Figure 4.

Disrupted GluA1 trafficking to the surface of spines in socially isolated rats is correlated with the increase in the stable actin fraction. (a) LTP was successfully induced in the barrel cortex of non-isolated rats (n = 13) by 10 min TEA treatment (black line). In contrast, chemical LTP (cLTP) induction was prevented in the barrel cortex of isolated rats (n = 10). (b) Representative images showing SEP-GluA1 and tdTomato-actin fluorescence on spines before and after TEA treatment in the barrel cortex of isolated or non-isolated rats. (c) Quantification of the changes in the SEP-GluA1 spine/dendrite ratio after TEA treatment. The integrated intensity of SEP-GluA1 fluorescent signal after/before cLTP on the spines was increased in non-isolated controls (n = 80) but not in isolated rats (n = 70). (d) Negative correlation between the surface expression of SEP-GluA1 at spines and the unrecoverable actin fraction at spines in the barrel cortex slices obtained from isolated rats. Two representative spine images: one with a high unrecoverable actin fraction and no cLTP-induced increase in the surface expression of SEP-GluA1 (Example spine 1) and a second with a low unrecoverable actin fraction and a cLTP-induced increase in the spine surface expression of SEP-GluA1 (Example spine 2). The scatter plot shows the changes in SEP-GluA1 expression (presented as a spine/dendrite ratio) after/before TEA treatment versus the fraction of unrecoverable tdTomato-actin at each of the individual spines.

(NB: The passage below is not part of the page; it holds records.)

(** A new command made of one, or of two, that the parser has. *)
Lemma new_cmd_eq k x o :
  new_cmd k o x = Ok (length (sh_cmds x)) (set_cmds (sh_cmds x ++ [k]) x) o.
Proof. done. Qed.
Lemma new_cmd_at k x : (sh_cmds x ++ [k]) !! length (sh_cmds x) = Some k.
Proof. by rewrite lookup_app_r, Nat.sub_diag by lia. Qed.
Lemma reps_new x c t (k : cmd) : reps (sh_buf x) (sh_cmds x) c t → reps (sh_buf x) (sh_cmds x ++ [k]) c t.
Proof. apply reps_mono. by apply prefix_app_r. Qed.
Lemma reps_moved x x' c t : moved x x' → reps (sh_buf x) (sh_cmds x) c t → reps (sh_buf x') (sh_cmds x') c t.
Proof. intros [-> Hp]. by apply reps_mono. Qed.
Lemma moved_new x k : moved x (set_cmds (sh_cmds x ++ [k]) x).
Proof. split; [done|]. by apply prefix_app_r. Qed.
Lemma moved_lt x x' c : moved x x' → (c < length (sh_cmds x))%nat → (c < length (sh_cmds x'))%nat.
Proof. intros [_ Hp%prefix_length]. lia. Qed.

(** A symbol that the parser looks for and skips. *)
Lemma skip_symbol {A} set c ts x o (m m' : SM A) :
  at_toks x (TSym c :: ts) → in_set set c = true →
  ∃ x', bind (peek set) (λ b, if b then bind gettoken (λ _, m) else m') o x = m o x' ∧ moved x x' ∧ at_toks x' ts ∧
    sh_cmds x' = sh_cmds x.
Proof.
  intros Hat Hc. rewrite (bind_ok _ _ _ _ _ _ _ (peek_eq _ _ _ _ Hat)). cbn [tok_first tok_chars hd]. rewrite Hc.
  destruct (gettoken_eq x _ _ o Hat) as [G1 Hat1]. eexists. rewrite (bind_ok _ _ _ _ _ _ _ G1). by split_and!.
Qed.
Lemma no_symbol {A} set ts x o (m m' : SM A) :
  at_toks x ts → starts_with set ts = false → bind (peek set) (λ b, if b then m else m') o x = m' o x.
Proof. intros Hat Hs. rewrite (bind_ok _ _ _ _ _ _ _ (peek_eq _ _ _ _ Hat)). unfold starts_with in Hs. by rewrite Hs. Qed.

Definition exec_parses e : Prop := ∀ rest fuel,
  exec_ok e → follows (chars "|)&;") rest → (exec_fuel e ≤ fuel)%nat →
  parses (parseexec fuel) (exec_toks e) rest (exec_tree e).
Definition pipe_parses p : Prop := ∀ rest fuel,
  pipe_ok p → follows (chars ")&;") rest → (pipe_fuel p ≤ fuel)%nat →
  parses (parsepipe fuel) (pipe_toks p) rest (pipe_tree p).
Definition line_parses l : Prop := ∀ rest fuel,
  line_ok l → follows (chars ")") rest → (line_fuel l ≤ fuel)%nat →
  parses (parseline fuel) (line_toks l) rest (line_tree l).

Lemma parse_block l rs : line_parses l → exec_parses (SBlock l rs).
Proof.
  intros IH rest fuel [Hl Hrs] Hrest Hfu x o Hat. cbn [exec_toks exec_fuel exec_tree] in *.
  cbn [app] in Hat. rewrite <- app_assoc in Hat. cbn [app] in Hat.
  destruct fuel as [|[|f]]; [lia|lia|]. cbn [parseexec]. rewrite (bind_ok _ _ _ _ _ _ _ (peek_eq _ _ _ _ Hat)).
  change (in_set (chars "(") (tok_first (TSym 40))) with true. cbv iota. cbn [parseblock].
  rewrite (bind_ok _ _ _ _ _ _ _ (peek_eq _ _ _ _ Hat)).
  change (negb (in_set (chars "(") (tok_first (TSym 40)))) with false. cbv iota.
  destruct (gettoken_eq x _ _ o Hat) as [G1 Hat1]. rewrite (bind_ok _ _ _ _ _ _ _ G1). set (x1 := set_s _ x) in *.
  destruct (IH (TSym 41 :: redir_toks rs ++ rest) f Hl (or_intror eq_refl) ltac:(lia) x1 o Hat1) as (r & x2 & Hrun & Hm & Hat2 & Hr & Hlt).
  rewrite (bind_ok _ _ _ _ _ _ _ Hrun), (bind_ok _ _ _ _ _ _ _ (peek_eq _ _ _ _ Hat2)).
  change (negb (in_set (chars ")") (tok_first (TSym 41)))) with false. cbv iota.
  destruct (gettoken_eq x2 _ _ o Hat2) as [G2 Hat3]. rewrite (bind_ok _ _ _ _ _ _ _ G2). set (x3 := set_s _ x2) in *.
  assert (1 ≤ line_fuel l)%nat by (destruct l; cbn; lia).
  destruct (parseredirs_spec rs f rest x3 r o) as (r' & x' & Hrun' & Hm' & Hat' & Hwr & Hr'); [done|done| |done|lia|].
  { by apply (follows_not (chars "|)&;")); [sets|]. }
  exists r', x'. split_and!; [done| |done| |done].
  - apply (moved_trans _ x2); [done|]. done.
  - apply (rwraps_reps _ _ r); [done|]. apply (reps_moved x3); [done|]. done.
Qed.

The fraction of unrecoverable actin was negatively correlated with the enhancement in surface GluA1 expression after/before cLTP in the barrel cortex slices obtained from isolated rats (r = 0.536, P < 0.05, n = 24). Representative images shown in the figures were Gaussian- and unsharp mask-filtered. Arrowheads indicate dendritic spines. Scale bar represents 1 µm. *P < 0.05 (Unpaired Student’s t-test). Error bars represent SEM.